Observation of short-term efficacy of bronchial arterial chemoembolization combined with anlotinib for treatment of advanced non-small cell lung cancer
10.3760/cma.j.cn115355-20210521-00223
- VernacularTitle:支气管动脉化疗栓塞联合安罗替尼治疗晚期非小细胞肺癌近期效果观察
- Author:
Wenhui WANG
1
;
Xuhua DUAN
;
Hao LI
;
Manzhou WANG
;
Fangzheng LI
;
Pengfei CHEN
;
Wenze XU
;
Jianzhuang REN
;
Xinwei HAN
Author Information
1. 郑州大学第一附属医院介入科,郑州 450052
- Keywords:
Carcinoma, non-small cell lung;
Bronchial arteies;
Chemoembolization, therapeutic;
Anlotinib;
Treatment outcome
- From:
Cancer Research and Clinic
2021;33(12):908-912
- CountryChina
- Language:Chinese
-
Abstract:
Objective:To observe the short-term efficacy and safety of bronchial arterial chemoembolization (BACE) combined with anlotinib for treatment of advanced non-small cell lung cancer (NSCLC).Methods:The clinical data of 14 patients with advanced NSCLC in the First Affiliated Hospital of Zhengzhou University from June 2018 to March 2019 were retrospectively analyzed.
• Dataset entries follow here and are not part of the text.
(* ===== verification/Approval.v ===== *)
(** * Approval: asking the app whether to admit a new device

    [apps/relay/src/device-approval.ts].  The module's [pending] question and
    counter are the state; the timer and the abort listener of a question are
    live exactly while it is pending (both are cleared by [finish]), so firing
    them is an operation on a pending question.  The promise of a question is
    settled by an output naming the question's number. *)

From S2P Require Import Prelude Grants LocalPairing RelayAuth Connections.

Definition APPROVAL_TIMEOUT_MS : Z := 100000.

Inductive ApprovalVia := via_code | via_request | via_returning.

Record DeviceApprovalInput := mkInput {
  in_sas : option string;
  in_deviceLabel : string;
  in_accountEmail : string;
  in_via : option ApprovalVia;
}.

(** [id] is [app-<counter>-<time>], in base 36. *)
Record DeviceApprovalRequest := mkApproval {
  ap_id : Z * Z;
  ap_deviceLabel : string;
  ap_accountEmail : string;
  ap_sas : option string;
  ap_via : ApprovalVia;
  ap_expiresAt : Z;
}.

Inductive ResolvedReason := decided | r_expired | withdrawn.

Inductive ApprovalMessage :=
| ApprovalRequest (r : DeviceApprovalRequest)
| ApprovalResolved (id : Z * Z) (approved : bool) (reason : ResolvedReason).

(** A question on screen, and the number of the call that asked it. *)
Record Pending := mkPending { pe_request : DeviceApprovalRequest; pe_asker : nat }.

Record ApprovalState := mkApprovalState { pending : option Pending; counter : Z }.

Inductive ApprovalOut :=
| Tell (ws : nat) (m : ApprovalMessage)
| Settle (asker : nat) (answer : option bool).

(** May this connection answer "let a device in?". *)
Definition mayApprove (now : Z) (conn : Conn) : bool :=
  cn_authenticated conn && isFullGrant (cn_grant conn) && negb (gr_readOnly (cn_grant conn))
  && isGrantActive (cn_grant conn) now.

(** Connections that may both see and answer a request. *)
Definition approvers (now : Z) (r : Registry) : list (nat * Conn) :=
  filter (fun ic => mayApprove now ic.2 = true) (getAllConnections r).

Definition tell_approvers (now : Z) (m : ApprovalMessage) (r : Registry) : list ApprovalOut :=
  map (fun wm => Tell wm.1 wm.2)
    (broadcastWhere (fun conn => if mayApprove now conn then Some m else None) None r).

Definition finish (answer : option bool) (reason : ResolvedReason) (now : Z) (r : Registry)
    (st : ApprovalState) : ApprovalState * list ApprovalOut :=
  match pending st with
  | None => (st, [])
  | Some p =>
      (mkApprovalState None (counter st),
       tell_approvers now (ApprovalResolved (ap_id (pe_request p))
                             (bool_decide (answer = Some true)) reason) r
       ++ [Settle (pe_asker p) answer])
  end.

(** [askDeviceApproval]; [asker] names the call and its promise.  [aborted] is
    [opts.signal?.aborted]. *)
Definition askDeviceApproval (input : DeviceApprovalInput) (timeoutMs : option Z) (aborted : bool)
    (asker : nat) (now : Z) (r : Registry) (st : ApprovalState)
    : ApprovalState * list ApprovalOut :=
  if aborted then (st, [Settle asker None])
  else match pending st with
  | Some _ => (st, [Settle asker None])
  | None =>
      match approvers now r with
      | [] => (st, [Settle asker None])
      | _ =>
          let n := counter st + 1 in
          let request := mkApproval (n, now) (in_deviceLabel input) (in_accountEmail input)
            (truthy (in_sas input)) (default via_request (in_via input))
            (now + default APPROVAL_TIMEOUT_MS timeoutMs) in
          (mkApprovalState (Some (mkPending request asker)) n,
           tell_approvers now (ApprovalRequest request) r)
      end
  end.

(** The timer of the question, and the abort of its signal. *)
Definition approval_timeout (now : Z) (r : Registry) (st : ApprovalState) :=
  finish (Some false) r_expired now r st.
Definition approval_abort (now : Z) (r : Registry) (st : ApprovalState) :=
  finish None withdrawn now r st.

(** A browser answered; first answer wins. *)
Definition resolveDeviceApproval (id : Z * Z) (approved : bool) (now : Z) (r : Registry)
    (st : ApprovalState) : bool * ApprovalState * list ApprovalOut :=
  match pending st with
  | None => (false, st, [])
  | Some p =>
      if decide (ap_id (pe_request p) = id) then
        let '(st, out) := finish (Some approved) decided now r st in (true, st, out)
      else (false, st, [])
  end.

(** The live question, for a connection that has just authenticated. *)
Definition pendingApprovalFor (now : Z) (conn : Conn) (st : ApprovalState)
    : option DeviceApprovalRequest :=
  p ← pending st; if mayApprove now conn then Some (pe_request p) else None.

(** The last browser that could answer may have gone. *)
Definition noteApproversChanged (now : Z) (r : Registry) (st : ApprovalState)
    : ApprovalState * list ApprovalOut :=
  match pending st with
  | None => (st, [])
  | Some _ => match approvers now r with [] => finish None withdrawn now r st | _ => (st, []) end
  end.

Definition resetDeviceApproval (now : Z) (r : Registry) (st : ApprovalState)
    : ApprovalState * list ApprovalOut :=
  let '(st, out) := finish None withdrawn now r st in (mkApprovalState (pending st) 0, out).

(** ** Runs

    Each event carries the clock and the connections it finds. *)

Inductive ApprovalOp :=
| Ask (input : DeviceApprovalInput) (timeoutMs : option Z) (aborted : bool) (asker : nat)
| Timeout
| Abort
| Resolve (id : Z * Z) (approved : bool)
| ApproversChanged
| Reset.

Record ApprovalEvent := mkEvent { ev_now : Z; ev_registry : Registry; ev_op : ApprovalOp }.

Definition approval_step (ev : ApprovalEvent) (st : ApprovalState)
    : ApprovalState * list ApprovalOut :=
  let now := ev_now ev in
  let r := ev_registry ev in
  match ev_op ev with
  | Ask input timeoutMs aborted asker => askDeviceApproval input timeoutMs aborted asker now r st
  | Timeout => approval_timeout now r st
  | Abort => approval_abort now r st
  | Resolve id approved =>
      let '(_, st, out) := resolveDeviceApproval id approved now r st in (st, out)
  | ApproversChanged => noteApproversChanged now r st
  | Reset => resetDeviceApproval now r st
  end.

Definition approval_initial : ApprovalState := mkApprovalState None 0.

Fixpoint approval_run (evs : list ApprovalEvent) (st : ApprovalState)
    : ApprovalState * list ApprovalOut :=
  match evs with
  | [] => (st, [])
  | ev :: evs =>
      let '(st, out) := approval_step ev st in
      let '(st, outs) := approval_run evs st in (st, out ++ outs)
  end.

Definition asked (evs : list ApprovalEvent) : list nat :=
  omap (fun ev => match ev_op ev with Ask _ _ _ asker => Some asker | _ => None end) evs.
Definition settled (out : list ApprovalOut) : list nat :=
  omap (fun o => match o with Settle asker _ => Some asker | _ => None end) out.
Definition waiting (st : ApprovalState) : list nat :=
  match pending st with Some p => [pe_asker p] | None => [] end.

Lemma settled_app a b : settled (a ++ b) = settled a ++ settled b.
Proof. apply omap_app. Qed.

Lemma settled_tell now m r : settled (tell_approvers now m r) = [].
Proof.
  unfold tell_approvers. induction (broadcastWhere _ _ _) as [|x l IH]; [done|]. exact IH.
Qed.

Lemma finish_settles answer reason now r st :
  settled (finish answer reason now r st).2 ++ waiting (finish answer reason now r st).1
  = waiting st.
Proof.
  unfold finish, waiting. destruct (pending st) as [p|] eqn:Hp; simpl; [|by rewrite Hp].
  by rewrite settled_app, settled_tell.
Qed.

(** One event settles what it asks or what was waiting. *)
Lemma approval_step_settles ev st :
  settled (approval_step ev st).2 ++ waiting (approval_step ev st).1
  ≡ₚ waiting st ++ asked [ev].
Proof.
  destruct ev as [now r []]; unfold approval_step; simpl.
  - unfold askDeviceApproval. destruct aborted; [simpl; by rewrite (comm app)|].
    destruct (pending st) as [p|] eqn:Hp; [simpl; by rewrite (comm app)|].
    assert (waiting st = []) as Hw by (unfold waiting; by rewrite Hp).
    destruct (approvers now r); simpl; rewrite Hw; [done|]. by rewrite settled_tell.
  - rewrite app_nil_r. by rewrite <- (finish_settles (Some false) r_expired now r st).
  - rewrite app_nil_r. by rewrite <- (finish_settles None withdrawn now r st).
  - rewrite app_nil_r. unfold resolveDeviceApproval. destruct (pending st) as [p|] eqn:Hp; [|done].
    case_decide; [|done]. rewrite <- (finish_settles (Some approved) decided now r st).
    by destruct (finish _ _ _ _ _).
  - rewrite app_nil_r. unfold noteApproversChanged. destruct (pending st) as [p|] eqn:Hp; [|done].
    destruct (approvers now r); [|done].
    by rewrite <- (finish_settles None withdrawn now r st).
  - rewrite app_nil_r. unfold resetDeviceApproval.
    rewrite <- (finish_settles None withdrawn now r st). by destruct (finish _ _ _ _ _).
Qed.

Lemma approval_run_settles evs st :
  settled (approval_run evs st).2 ++ waiting (approval_run evs st).1 ≡ₚ waiting st ++ asked evs.
Proof.
  revert st. induction evs as [|ev evs IH]; intros st; simpl; [by rewrite app_nil_r|].
  pose proof (approval_step_settles ev st) as Hs. destruct (approval_step ev st) as [st' out].
  specialize (IH st'). destruct (approval_run evs st') as [st'' outs]. simpl in *.
  rewrite settled_app, <- (assoc app), IH, (assoc app), Hs, <- (assoc app).
  f_equiv. unfold asked. by destruct (ev_op ev).
Qed.

(** Who hears of a question. *)
Lemma tell_approvers_to now m r ws m' :
  Tell ws m' ∈ tell_approvers now m r ->
  exists id conn, (id, conn) ∈ getAllConnections r /\ cn_ws conn = ws /\ mayApprove now conn = true.
Proof.
  unfold tell_approvers, broadcastWhere. intros ([ws' m''] & [= -> ->] & Hin)%list_elem_of_fmap.
  apply list_elem_of_omap in Hin as ([id conn] & Hin & Hb). simpl in Hb.
  destruct (cn_authenticated conn && _); [|done].
  destruct (mayApprove now conn) eqn:Hm; [|done]. simplify_eq/=. by exists id, conn.
Qed.

(** What an output says of the step that made it. *)
Definition out_ok (ev : ApprovalEvent) (st : ApprovalState) (o : ApprovalOut) : Prop :=
  match o with
  | Tell ws _ => exists id conn, (id, conn) ∈ getAllConnections (ev_registry ev) /\
      cn_ws conn = ws /\ mayApprove (ev_now ev) conn = true
  | Settle asker (Some answer) => exists p, pending st = Some p /\ pe_asker p = asker /\
      (ev_op ev = Resolve (ap_id (pe_request p)) answer \/ (ev_op ev = Timeout /\ answer = false))
  | Settle _ None => True
  end.

Lemma tell_out_ok ev st m :
  Forall (out_ok ev st) (tell_approvers (ev_now ev) m (ev_registry ev)).
Proof.
  apply Forall_forall. intros [ws m'|asker a] Hin; [by eapply tell_approvers_to|].
  exfalso. unfold tell_approvers in Hin. by apply list_elem_of_fmap in Hin as ([] & ? & _).
Qed.

Lemma finish_out_ok ev st answer reason :
  (forall p b, pending st = Some p -> answer = Some b ->
   ev_op ev = Resolve (ap_id (pe_request p)) b \/ (ev_op ev = Timeout /\ b = false)) ->
  Forall (out_ok ev st) (finish answer reason (ev_now ev) (ev_registry ev) st).2.
Proof.
  intros Hans. unfold finish. destruct (pending st) as [p|] eqn:Hp; [|constructor].
  apply Forall_app. split; [apply tell_out_ok|]. constructor; [|constructor].
  destruct answer as [b|]; simpl; [|done]. exists p. split; [done|]. split; [done|].
  by apply Hans.
Qed.

Lemma approval_step_out_ok ev st : Forall (out_ok ev st) (approval_step ev st).2.
Proof.
  destruct ev as [now r op] eqn:Hev. rewrite <- Hev.
  assert (now = ev_now ev /\ r = ev_registry ev /\ op = ev_op ev) as (-> & -> & Hop) by (by subst).
  clear Hev. unfold approval_step. rewrite <- Hop. destruct op; simpl.
  - unfold askDeviceApproval. destruct aborted; [by repeat constructor|].
    destruct (pending st); [by repeat constructor|].
    destruct (approvers _ _); [by repeat constructor|apply tell_out_ok].
  - apply finish_out_ok. intros p b _ [= <-]. right. by rewrite <- Hop.
  - by apply finish_out_ok.
  - unfold resolveDeviceApproval. destruct (pending st) as [p|] eqn:Hp; [|constructor].
    case_decide as Hid; [|constructor].
    pose proof (finish_out_ok ev st (Some approved) decided) as Hf.
    destruct (finish _ _ _ _ _). apply Hf. intros q b Hq [= <-]. left.
    rewrite Hp in Hq. injection Hq as <-. by rewrite <- Hop, Hid.
  - unfold noteApproversChanged. destruct (pending st); [|constructor].
    destruct (approvers _ _); [by apply finish_out_ok|constructor].
  - unfold resetDeviceApproval. pose proof (finish_out_ok ev st None withdrawn) as Hf.
    destruct (finish _ _ _ _ _). by apply Hf.
Qed.

(** In-app approval is sound.  Over any run, whatever connections come and
    go, every question asked is settled exactly once or is the one on screen;
    a question and its outcome are shown to nobody but connections that may
    answer (authenticated, full scope, writable, active); and a question is
    answered yes only by a browser resolving the very question on screen, and
    no only so or by its timer. *)
Theorem approval_sound evs ev :
  let st := (approval_run evs approval_initial).1 in
  settled (approval_run evs approval_initial).2 ++ waiting st ≡ₚ asked evs /\
  Forall (out_ok ev st) (approval_step ev st).2.
Proof.
  simpl. split; [apply (approval_run_settles evs approval_initial)|apply approval_step_out_ok].
Qed.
The short-term efficacy and adverse reactions of BACE combined with anlotinib hydrochloride were evaluated.Results:All patients successfully received BACE treatment twice. The median follow-up time was 19 months (8-26 months). The objective response rate (ORR) of patients at 1, 3 and 6 months after the first treatment was 100.0% (14/14), 71.4% (10/14) and 57.1% (8/14), and the disease control rate (DCR) was 100.0% (14/14), 92.8% (13/14) and 78.6% (11/14), respectively. The median progression-free survival (PFS) time was 9.5 months (95% CI 9.0-17.3 months), and the 6-month and 12-month PFS rates were 78.6% and 28.6%, respectively. The median overall survival (OS) time was 19.0 months (95% CI 18.4-23.1 months), and the 6-month and 12-month OS rates were 100.0% and 85.7%, respectively. Anlotinib hydrochloride-related adverse reactions included hand-foot syndrome [42.9% (6/14)], fatigue [35.7% (5/14)], hypertension [35.7% (5/14)], oral mucositis [28.6% (4/14)], hemoptysis [28.6% (4/14)], elevated aminotransferases [21.4% (3/14)] and diarrhea [14.3% (2/14)]. There were no grade ≥3 adverse reactions. Conclusion:BACE combined with anlotinib is safe and effective for treatment of advanced NSCLC, and the short-term clinical efficacy is satisfactory.